Induction of differentiation in the shoot apical meristem by transient overexpression of a retinoblastoma-related protein.

The shoot apical meristem contains cells that undergo continual growth and division to generate the building blocks for the aerial portion of the plant. As cells leave the meristem, they undergo differentiation to form specific cell types. Most notably, heterotrophic cells of the meristem rapidly gain autotrophic capability by synthesis and assembly of components of the chloroplast. At the same time, cells undergo enlargement via vacuolation. Despite significant advances in the characterization of transcriptional networks involved in meristem maintenance and leaf determination, our understanding of the actual mechanism of meristem cell differentiation remains very limited. Using a microinduction technique, we show that local, transient overexpression of a retinoblastoma-related (RBR) protein in the shoot apical meristem is sufficient to trigger cells in the meristem to undergo the initial stages of differentiation. Taken together with recent data showing that RBR protein plays a key role in restricting stem cell differentiation in the root apical meristem, our data contribute to an emerging picture of RBR proteins as a central part of the mechanism controlling meristem cell differentiation.

Cell division pattern influences gene expression in the shoot apical meristem.

The shoot apical meristem of angiosperms shows a highly conserved cellular architecture in which a change of cell division orientation correlates with early events of leaf initiation. However, the causal role of this altered cellular parameter in leaf formation is debatable. We have used the dynamin-like protein phragmoplastin as a tool to modify the pattern of cell division within the apical meristem. Taking a microinduction approach, we show that local alteration in cell division orientation is not sufficient to induce morphogenesis in the meristem. Surprisingly, an altered cell division pattern did lead to an altered pattern of expression of genes implicated in aspects of leaf formation. Our data identify inducible expression of phragmoplastin as a tool to manipulate cell division pattern. Furthermore, they indicate that a mechanism exists by which cells in the meristem can respond at the level of gene expression to altered parameters of cell division. These data are discussed in the context of a model linking leaf morphogenesis and differentiation.

Manipulation of leaf shape by modulation of cell division.

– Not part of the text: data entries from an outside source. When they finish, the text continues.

(* ===== verification/Blake2b.v ===== *)
(** * Blake2b: the BLAKE2b hash of crypto/MerkleTreeProof/blake2/blake2b.c

    The streaming state, the compression function in its 12-round form and the
    4-round form of the proof of work, the streaming operations with their
    error returns, the one-shot hash and the variable-length hash of Argon2.

    Conventions: a pointer that the code compares with [NULL] is an [option]
    of what it points to; [size_t] and [unsigned] values are [Z], wrapped at
    their width where the code can leave it; an [int] return code is a [Z].
    [clear_internal_memory] is modelled where it changes memory that outlives
    the call ([FLAG_clear_internal_memory] is 1 and never assigned). *)

From S2P Require Import Prelude Words.

(** ** Constants and data (blake2.h) *)

Definition BLAKE2B_BLOCKBYTES : Z := 128.
Definition BLAKE2B_OUTBYTES : Z := 64.
Definition BLAKE2B_KEYBYTES : Z := 64.
Definition UINT32_MAX : Z := 0xffffffff.

Definition blake2b_IV : list Z :=
  [0x6a09e667f3bcc908; 0xbb67ae8584caa73b;
   0x3c6ef372fe94f82b; 0xa54ff53a5f1d36f1;
   0x510e527fade682d1; 0x9b05688c2b3e6c1f;
   0x1f83d9abfb41bd6b; 0x5be0cd19137e2179].

Definition blake2b_sigma : list (list nat) := [
  [0; 1; 2; 3; 4; 5; 6; 7; 8; 9; 10; 11; 12; 13; 14; 15];
  [14; 10; 4; 8; 9; 15; 13; 6; 1; 12; 0; 2; 11; 7; 5; 3];
  [11; 8; 12; 0; 5; 2; 15; 13; 10; 14; 3; 6; 7; 1; 9; 4];
  [7; 9; 3; 1; 13; 12; 11; 14; 2; 6; 5; 10; 4; 0; 15; 8];
  [9; 0; 5; 7; 2; 4; 10; 15; 14; 1; 11; 12; 6; 8; 3; 13];
  [2; 12; 6; 10; 0; 11; 8; 3; 4; 13; 7; 5; 15; 14; 1; 9];
  [12; 5; 1; 15; 14; 13; 4; 10; 0; 7; 6; 3; 9; 2; 8; 11];
  [13; 11; 7; 14; 12; 1; 3; 9; 5; 0; 15; 4; 8; 6; 2; 10];
  [6; 15; 14; 9; 11; 3; 0; 8; 12; 2; 13; 7; 1; 4; 10; 5];
  [10; 2; 8; 4; 7; 6; 1; 5; 15; 11; 9; 14; 3; 12; 13; 0];
  [0; 1; 2; 3; 4; 5; 6; 7; 8; 9; 10; 11; 12; 13; 14; 15];
  [14; 10; 4; 8; 9; 15; 13; 6; 1; 12; 0; 2; 11; 7; 5; 3] ]%nat.

(** The packed parameter block. *)
Record blake2b_param := mk_param {
  digest_length : Z; key_length : Z; fanout : Z; depth : Z;
  leaf_length : Z; node_offset : Z; node_depth : Z; inner_length : Z;
  reserved : list Z; salt : list Z; personal : list Z }.

(** Its bytes, in the order of the packed struct. *)
Definition param_bytes (P : blake2b_param) : list Z :=
  [digest_length P; key_length P; fanout P; depth P] ++
  le_encode 4 (leaf_length P) ++ le_encode 8 (node_offset P) ++
  [node_depth P; inner_length P] ++ reserved P ++ salt P ++ personal P.

Record blake2b_state := mk_state {
  h : list Z; t : list Z; f : list Z; buf : list Z;
  buflen : Z; outlen : Z; last_node : Z }.

(** The all-zero state: what [memset(S, 0, sizeof *S)] leaves. *)
Definition zeroed : blake2b_state :=
  mk_state (replicate 8 0) (replicate 2 0) (replicate 2 0) (replicate 128 0) 0 0 0.

Definition set_h (st : blake2b_state) (x : list Z) :=
  mk_state x (t st) (f st) (buf st) (buflen st) (outlen st) (last_node st).
Definition set_t (st : blake2b_state) (x : list Z) :=
  mk_state (h st) x (f st) (buf st) (buflen st) (outlen st) (last_node st).
Definition set_f (st : blake2b_state) (x : list Z) :=
  mk_state (h st) (t st) x (buf st) (buflen st) (outlen st) (last_node st).
Definition set_buf (st : blake2b_state) (x : list Z) :=
  mk_state (h st) (t st) (f st) x (buflen st) (outlen st) (last_node st).
Definition set_buflen (st : blake2b_state) (x : Z) :=
  mk_state (h st) (t st) (f st) (buf st) x (outlen st) (last_node st).
Definition set_outlen (st : blake2b_state) (x : Z) :=
  mk_state (h st) (t st) (f st) (buf st) (buflen st) x (last_node st).

(** ** State helpers *)

Definition blake2b_set_lastnode (st : blake2b_state) : blake2b_state :=
  set_f st (<[1%nat := u64 (-1)]> (f st)).

Definition blake2b_set_lastblock (st : blake2b_state) : blake2b_state :=
  let st := if last_node st =? 0 then st else blake2b_set_lastnode st in
  set_f st (<[0%nat := u64 (-1)]> (f st)).

Definition blake2b_increment_counter (st : blake2b_state) (inc : Z) : blake2b_state :=
  let st := set_t st (<[0%nat := u64 ((t st).[0] + inc)]> (t st)) in
  set_t st (<[1%nat := u64 ((t st).[1] + (if (t st).[0] <? inc then 1 else 0))]> (t st)).

Definition blake2b_invalidate_state (st : blake2b_state) : blake2b_state :=
  blake2b_set_lastblock zeroed.

Definition blake2b_init0 (st : blake2b_state) : blake2b_state := set_h zeroed blake2b_IV.

Definition blake2b_init_param (st : option blake2b_state) (P : option blake2b_param)
  : option blake2b_state * Z :=
  match st, P with
  | Some st, Some P =>
      let p := param_bytes P in
      let st := blake2b_init0 st in
      let st := set_h st (map (fun i => (h st).[i] ⊕ load64 (drop (i * 8) p)) (seq 0 8)) in
      (Some (set_outlen st (digest_length P)), 0)
  | _, _ => (st, -1)
  end.

(** The parameter block of sequential hashing, with or without a key. *)
Definition sequential_param (outlen keylen : Z) : blake2b_param :=
  mk_param (u8 outlen) (u8 keylen) 1 1 0 0 0 0
    (replicate 14 0) (replicate 16 0) (replicate 16 0).

Definition blake2b_init (st : option blake2b_state) (outlen : Z) : option blake2b_state * Z :=
  match st with
  | None => (st, -1)
  | Some st =>
      if (outlen =? 0) || (BLAKE2B_OUTBYTES <? outlen)
      then (Some (blake2b_invalidate_state st), -1)
      else blake2b_init_param (Some st) (Some (sequential_param outlen 0))
  end.

(** ** Compression *)

(** The macro [G(r, i, a, b, c, d)] on the working vector [v]. *)
Definition G (m : list Z) (r i : nat) (a b c d : nat) (v : list Z) : list Z :=
  let s := nth r blake2b_sigma [] in
  let v := <[a := u64 (v.[a] + v.[b] + m.[nth (2 * i) s 0%nat])]> v in
  let v := <[d := rotr64 (v.[d] ⊕ v.[a]) 32]> v in
  let v := <[c := u64 (v.[c] + v.[d])]> v in
  let v := <[b := rotr64 (v.[b] ⊕ v.[c]) 24]> v in
  let v := <[a := u64 (v.[a] + v.[b] + m.[nth (2 * i + 1) s 0%nat])]> v in
  let v := <[d := rotr64 (v.[d] ⊕ v.[a]) 16]> v in
  let v := <[c := u64 (v.[c] + v.[d])]> v in
  <[b := rotr64 (v.[b] ⊕ v.[c]) 63]> v.

Definition ROUND (m : list Z) (v : list Z) (r : nat) : list Z :=
  let v := G m r 0 0 4 8 12 v in
  let v := G m r 1 1 5 9 13 v in
  let v := G m r 2 2 6 10 14 v in
  let v := G m r 3 3 7 11 15 v in
  let v := G m r 4 0 5 10 15 v in
  let v := G m r 5 1 6 11 12 v in
  let v := G m r 6 2 7 8 13 v in
  G m r 7 3 4 9 14 v.

(** The initial working vector. *)
Definition compress_init (st : blake2b_state) : list Z :=
  take 8 (h st) ++ take 4 blake2b_IV ++
  [blake2b_IV.[4] ⊕ (t st).[0]; blake2b_IV.[5] ⊕ (t st).[1];
   blake2b_IV.[6] ⊕ (f st).[0]; blake2b_IV.[7] ⊕ (f st).[1]].

(** The feed-forward [h[i] ^ v[i] ^ v[i + 8]]. *)
Definition compress_out (st : blake2b_state) (v : list Z) : blake2b_state :=
  set_h st (map (fun i => (h st).[i] ⊕ v.[i] ⊕ v.[i + 8]) (seq 0 8)).

Definition blake2b_compress (st : blake2b_state) (block : list Z) : blake2b_state :=
  let m := map (fun i => load64 (drop (i * 8) block)) (seq 0 16) in
  compress_out st (fold_left (ROUND m) (seq 0 12) (compress_init st)).

Definition blake2b_4r_compress (st : blake2b_state) (block : list Z) : blake2b_state :=
  let m := load64_many block 16 in
  compress_out st (fold_left (ROUND m) (seq 0 4) (compress_init st)).

(** ** Streaming, for either compression function *)

Section streaming.
Context (compress : blake2b_state -> list Z -> blake2b_state).

(** [while (inlen > BLAKE2B_BLOCKBYTES)]: compress straight from the input.
    The result is the state, [pin] and [inlen] after the loop. *)
Fixpoint update_loop (fuel : nat) (st : blake2b_state) (pin : list Z) (inlen : Z)
  : blake2b_state * list Z * Z :=
  match fuel with
  | O => (st, pin, inlen)
  | S fuel =>
      if BLAKE2B_BLOCKBYTES <? inlen then
        let st := blake2b_increment_counter st BLAKE2B_BLOCKBYTES in
        let st := compress st pin in
        update_loop fuel st (drop 128 pin) (inlen - BLAKE2B_BLOCKBYTES)
      else (st, pin, inlen)
  end.

Definition update_with (st : option blake2b_state) (input : option (list Z)) (inlen : Z)
  : option blake2b_state * Z :=
  if inlen =? 0 then (st, 0) else
  match st, input with
  | Some st, Some pin =>
      if negb ((f st).[0] =? 0) then (Some st, -1) else
      let '(st, pin, inlen) :=
        if BLAKE2B_BLOCKBYTES <? u64 (buflen st + inlen) then
          let left := buflen st in
          let fill := BLAKE2B_BLOCKBYTES - left in
          let st := set_buf st (memcpy (buf st) (Z.to_nat left) (take (Z.to_nat fill) pin)) in
          let st := blake2b_increment_counter st BLAKE2B_BLOCKBYTES in
          let st := compress st (buf st) in
          let st := set_buflen st 0 in
          update_loop (Z.to_nat inlen) st (drop (Z.to_nat fill) pin) (inlen - fill)
        else (st, pin, inlen) in
      let st := set_buf st (memcpy (buf st) (Z.to_nat (buflen st)) (take (Z.to_nat inlen) pin)) in
      (Some (set_buflen st (u32 (buflen st + u32 inlen))), 0)
  | _, _ => (st, -1)
  end.

(** The state, the output buffer and the return code after the call. *)
Definition final_with (st : option blake2b_state) (out : option (list Z)) (outlen_ : Z)
  : option blake2b_state * option (list Z) * Z :=
  match st, out with
  | Some st, Some out =>
      if outlen_ <? outlen st then (Some st, Some out, -1) else
      if negb ((f st).[0] =? 0) then (Some st, Some out, -1) else
      let st := blake2b_increment_counter st (buflen st) in
      let st := blake2b_set_lastblock st in
      let st := set_buf st (memcpy (buf st) (Z.to_nat (buflen st))
                 (replicate (Z.to_nat (BLAKE2B_BLOCKBYTES - buflen st)) 0)) in
      let st := compress st (buf st) in
      let buffer := flat_map (fun i => store64 (h st).[i]) (seq 0 8) in
      let out := memcpy out 0 (take (Z.to_nat (outlen st)) buffer) in
      let st := set_h (set_buf st (replicate 128 0)) (replicate 8 0) in
      (Some st, Some out, 0)
  | _, _ => (st, out, -1)
  end.
End streaming.

Definition blake2b_update := update_with blake2b_compress.
Definition blake2b_4r_update := update_with blake2b_4r_compress.
Definition blake2b_final := final_with blake2b_compress.
Definition blake2b_4r_final := final_with blake2b_4r_compress.

(** ** Keyed initialisation, the one-shot hash and the long hash *)

Definition blake2b_init_key (st : option blake2b_state) (outlen : Z)
    (key : option (list Z)) (keylen : Z) : option blake2b_state * Z :=
  match st with
  | None => (st, -1)
  | Some st0 =>
      if (outlen =? 0) || (BLAKE2B_OUTBYTES <? outlen)
      then (Some (blake2b_invalidate_state st0), -1) else
      match key with
      | None => (Some (blake2b_invalidate_state st0), -1)
      | Some key =>
          if (keylen =? 0) || (BLAKE2B_KEYBYTES <? keylen)
          then (Some (blake2b_invalidate_state st0), -1) else
          let '(st, ret) := blake2b_init_param st (Some (sequential_param outlen keylen)) in
          if ret <? 0 then (Some (blake2b_invalidate_state st0), -1) else
          let block := memcpy (replicate 128 0) 0 (take (Z.to_nat keylen) key) in
          (fst (blake2b_update st (Some block) BLAKE2B_BLOCKBYTES), 0)
      end
  end.

(** The output buffer and the return code; the local state starts arbitrary
    and is fully initialised by [blake2b_init] or [blake2b_init_key]. *)
Definition blake2b (out : option (list Z)) (outlen : Z) (input : option (list Z)) (inlen : Z)
    (key : option (list Z)) (keylen : Z) : option (list Z) * Z :=
  if negb (bool_decide (is_Some input)) && (0 <? inlen) then (out, -1) else
  if negb (bool_decide (is_Some out)) || (outlen =? 0) || (BLAKE2B_OUTBYTES <? outlen)
  then (out, -1) else
  if (negb (bool_decide (is_Some key)) && (0 <? keylen)) || (BLAKE2B_KEYBYTES <? keylen)
  then (out, -1) else
  let '(st, ret) :=
    if 0 <? keylen then blake2b_init_key (Some zeroed) outlen key keylen
    else blake2b_init (Some zeroed) outlen in
  if ret <? 0 then (out, -1) else
  let '(st, ret) := blake2b_update st input inlen in
  if ret <? 0 then (out, -1) else
  let '(_, out, ret) := blake2b_final st out outlen in
  (out, ret).

(** [while (toproduce > BLAKE2B_OUTBYTES)] of [blake2b_long]: [out] is the
    output buffer, [pos] the offset of the pointer [out] in it. *)
Fixpoint long_loop (fuel : nat) (out : list Z) (pos : nat) (out_buffer : list Z) (toproduce : Z)
  : list Z * nat * list Z * Z * Z :=
  match fuel with
  | O => (out, pos, out_buffer, toproduce, 0)
  | S fuel =>
      if BLAKE2B_OUTBYTES <? toproduce then
        let in_buffer := out_buffer in
        let '(ob, ret) := blake2b (Some out_buffer) BLAKE2B_OUTBYTES (Some in_buffer)
                            BLAKE2B_OUTBYTES None 0 in
        let out_buffer := default out_buffer ob in
        if ret <? 0 then (out, pos, out_buffer, toproduce, ret) else
        long_loop fuel (memcpy out pos (take 32 out_buffer)) (pos + 32) out_buffer
          (toproduce - BLAKE2B_OUTBYTES / 2)
      else (out, pos, out_buffer, toproduce, 0)
  end.

Definition blake2b_long (out : list Z) (outlen : Z) (input : option (list Z)) (inlen : Z)
  : list Z * Z :=
  if UINT32_MAX <? outlen then (out, -1) else
  let outlen_bytes := store32 (u32 outlen) in
  let n := if outlen <=? BLAKE2B_OUTBYTES then outlen else BLAKE2B_OUTBYTES in
  let '(st, ret) := blake2b_init (Some zeroed) n in
  if ret <? 0 then (out, ret) else
  let '(st, ret) := blake2b_update st (Some outlen_bytes) 4 in
  if ret <? 0 then (out, ret) else
  let '(st, ret) := blake2b_update st input inlen in
  if ret <? 0 then (out, ret) else
  if outlen <=? BLAKE2B_OUTBYTES then
    let '(_, o, ret) := blake2b_final st (Some out) outlen in (default out o, ret)
  else
    let '(_, ob, ret) := blake2b_final st (Some (replicate 64 0)) BLAKE2B_OUTBYTES in
    if ret <? 0 then (out, ret) else
    let out_buffer := default [] ob in
    let out := memcpy out 0 (take 32 out_buffer) in
    let '(out, pos, out_buffer, toproduce, ret) :=
      long_loop (Z.to_nat outlen) out 32 out_buffer (u32 (u32 outlen - BLAKE2B_OUTBYTES / 2)) in
    if ret <? 0 then (out, ret) else
    let in_buffer := out_buffer in
    let '(ob, ret) := blake2b (Some out_buffer) toproduce (Some in_buffer) BLAKE2B_OUTBYTES None 0 in
    if ret <? 0 then (out, ret) else
    (memcpy out pos (take (Z.to_nat toproduce) (default [] ob)), ret).

(** ** The test vector of RFC 7693, appendix A: BLAKE2b-512 of "abc" *)
Example blake2b_abc :
  blake2b (Some (replicate 64 0)) 64 (Some [0x61; 0x62; 0x63]) 3 None 0 =
  (Some [0xba; 0x80; 0xa5; 0x3f; 0x98; 0x1c; 0x4d; 0x0d; 0x6a; 0x27; 0x97; 0xb6; 0x9f; 0x12; 0xf6; 0xe9;
         0x4c; 0x21; 0x2f; 0x14; 0x68; 0x5a; 0xc4; 0xb7; 0x4b; 0x12; 0xbb; 0x6f; 0xdb; 0xff; 0xa2; 0xd1;
         0x7d; 0x87; 0xc5; 0x39; 0x2a; 0xab; 0x79; 0x2d; 0xc2; 0x52; 0xd5; 0xde; 0x45; 0x33; 0xcc; 0x95;
         0x18; 0xd3; 0x8a; 0xa8; 0xdb; 0xf1; 0x92; 0x5a; 0xb9; 0x23; 0x86; 0xed; 0xd4; 0x00; 0x99; 0x23], 0).
Proof. vm_compute. reflexivity. Qed.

The role of cell division as a causal element in plant morphogenesis is debatable, with accumulating evidence supporting the action of cell division-independent mechanisms. To directly test the morphogenic function of cell division, we have utilised a microinduction technique to locally and transiently manipulate the expression in transgenic plants of two genes encoding putative effectors of the cell cycle, a tobacco A-type cyclin and a yeast cdc25. The results show that local expression of these genes leads to modulation of cell division patterns. Moreover, whereas altered cell division in the apical meristem had no influence on organogenesis, local induction of cell proliferation on the flanks of young leaf primordia led to a dramatic change in lamina development and, thus, leaf shape. These data indicate that the role of cell division in plant morphogenesis is context dependent and identify cell division in the leaf primordium as a potential target for factors regulating leaf shape.